Flash/Flex at Google Developer Day
Posted by Ali Mills Thu, 31 May 2007 23:12:00 GMT
Luke and I took the day off from our new job today to head down to Mountain View and attend Google’s Developer Day. Google’s big announcements today have to do with Mapplets, Geoweb searching and Gears.
Today, we learned that SWFs relate to these announcements in the following ways:
- Mapplets were shown with a YouTube video in an info window which had me believing that SWFs were always supported in maps now, but later in the day at the KML Search and Developing Maps Mashups Using KML/GeoRSS session we learned that all Flash content isn’t necessarily supported – maybe just SWFs from certain domains (YouTube and Google video only?). The presenters weren’t sure.
- Kevin Lynch was asked on stage near the end of the keynote to talk about Adobe’s involvement in Google Gears. They’re involved! Apparently Google’s working on it with Adobe, Opera, and Mozilla. Kevin presented an Apollo app working online, syncing with Google Gears, and then working offline from the data pulled from gears. He did a great job. You can watch the keynote here and read more about SWFs and gears on Ryan Stewart’s blog. What’s up with the new wave of browser plugins – first Microsoft with Silverlite and now Google with Gears? Anyway, I was really impressed to see Apollo’s embedded SQLite database demonstrated!
- At the Advanced Topics with the Google Data APIs session we learned that Google intends to add a crossdomain.xml file at some point in the future so that ActionScript developers can hit the GData APIs from the browser Flash Player. Since I asked for a crossdomain.xml file last November, I’m not holding my breath that it’ll happen anytime soon. It is, however, exciting for us to hear that it might someday happen since Luke and I spent four months developing a desktop Google Calendar complete with AS3 HTTP and AS3 GData layers. Now, it looks like our calendar is going to be an Apollo application, and the HTTP and GData layers we wrote will be open-sourced. We spoke with some Google employees about making this happen and will keep our blog readers up-to-date with the progress. Personally, I want Google to host a crossdomain.xml file before I put more work into our GData implementation.
- Finally, I showed my Flash Lite Google Calendar to a couple people down here and there’s still interest. I’ve decided to port it to Flash Lite 2+, release the code, and start an open-source project around it. Stay tuned!













Here's the code:
http://code.google.com/p/goocal/
Rememer, Flash Lite in a projector doesn't need a crossdomain.xml file, BUT that doesn't let Google off the hook; the rest of the interweb runs in a security sandbox.
Hey JesterXL,
Thanks for the pointer to your Google Calendar Lite project. I'll check it out. And hopefully, I can use some of it. Honestly, I've been meaning look into both it and Shuriken for a while, but I haven't messed with mobile in a while. My side projects have all been non-mobile lately, but that's about to change. I'm shifting focus back to the mobile calendar as my side project of choice.

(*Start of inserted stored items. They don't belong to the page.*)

(** C8, the counterexample: on the sample, a Box segment with [dEdx = 0]
    has [recomb = 0]; the thread completes and writes both outputs, and no
    invalid-value error is raised. *)
Lemma box_zero_dEdx_no_error :
  quench Sample.physics Sample.detector Sample.light None None 1 0
    [Sample.still]
  = Ret tt [with_outputs Sample.physics Sample.light (of_int 0) (Fin 10)
              Sample.still] ∧
  ∀ tracks',
    quench Sample.physics Sample.detector Sample.light None None 1 0
      [Sample.still] ≠ Raise RuntimeError tracks'.
Proof.
  assert (Hq : quench Sample.physics Sample.detector Sample.light
                 None None 1 0 [Sample.still]
               = Ret tt [with_outputs Sample.physics Sample.light (of_int 0)
                           (Fin 10) Sample.still]).
  { exact (quench_returns _ _ _ _ _ 1 0%nat [Sample.still] Sample.still
             (of_int 0) [Sample.still] Sample.still eq_refl
             sample_box_zero_recomb eq_refl eq_refl). }
  split; [exact Hq |]. intros tracks'. rewrite Hq. discriminate.
Qed.

Lemma nan_recombination_raises_witness :
  quench Sample.physics Sample.detector Sample.light None None 2 0
    [Sample.broken] = Raise RuntimeError [Sample.broken] ∧
  (∀ j s, [Sample.broken] !! j = Some s →
     ∃ s1, [Sample.broken] !! j = Some s1 ∧
           Segment.n_electrons s1 = Segment.n_electrons s ∧
           Segment.n_photons s1 = Segment.n_photons s).
Proof.
  apply (nan_recombination_raises Sample.physics Sample.detector
           Sample.light None None 2 0%nat [Sample.broken] Sample.broken NaN
           [Sample.broken]).
  - reflexivity.
  - rewrite recombination_BIRKS by (cbn; lia). reflexivity.
  - reflexivity.
Defined.

Lemma quench_frame_witness :
  let tracks' := final (quench Sample.physics Sample.detector Sample.light
                          None None 2 0 [Sample.inner]) in
  length tracks' = length [Sample.inner] ∧
  (∀ j, j ≠ 0%nat → tracks' !! j = [Sample.inner] !! j) ∧
  (∀ seg seg', [Sample.inner] !! 0%nat = Some seg → tracks' !! 0%nat = Some seg' →
     Segment.dEdx seg' = Segment.dEdx seg ∧
     Segment.dE seg' = Segment.dE seg ∧
     Segment.x seg' = Segment.x seg ∧
     Segment.y seg' = Segment.y seg ∧
     Segment.z seg' = Segment.z seg ∧
     (2 = BOX Sample.physics ∨ 2 = BIRKS Sample.physics →
      Segment.pixel_plane seg' = Segment.pixel_plane seg)).
Proof.
  intros tracks'.
  apply (quench_frame Sample.physics Sample.detector Sample.light
           None None 2 0%nat [Sample.inner] tracks').
  exact sample_birks_completes.
Defined.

I probably shouldn't get started on the crossdomain.xml topic, but since you brought it up...
Luke and I spent a lot of time last year (4 self-funded fulltime months) working on a calendar to aggregate all types of event feeds from the desktop or the a browser in either an online or offline state from any operating system. Fittingly, we wrote it in Flex/AS3, and right now, we have a working prototype of the calendar that works with GData, iCalendar, and a local data store (SharedObjects).
In order to get to our current prototype stage, we invested quite a bit of time building a couple foundation libraries. To drive the calendar, we built an ActionScript 3 GData layer, and to drive the GData layer, we built an ActionScript 3 HTTP layer. Specifically, we had to build the HTTP layer because neither the HTTPService class nor the URLLoader/URLRequest combination supports being able to set HTTP headers for GET requests, having access to HTTP response headers, or the ability to add custom HTTP methods. Our plan was to open-source these libraries when our calendar shipped. Realizing that the GData library would be useless to anyone building for the browser without Google hosting a crossdomain.xml file, I requested the addition of one last November to the GData list. My request was met with silence. Not a single person responded. Our plan to open-source the libraries has been on hold until we get some feedback from Google that they'll support ActionScript developers.
Today, we didn't get that feedback. We heard that a crossdomain.xml file should be on the way, but there are security concerns and a Google-wide solution is being sought. No one speculated on the timeframe for the crossdomain.xml file to be added. Honesly, a lot of questions were dodged today...
I'll believe it when I see it. Until then, Google effectively doesn't allow ActionScript developers to hit GData. When they do, Luke and I will get back on track to open-source the HTTP and GData layers we wrote.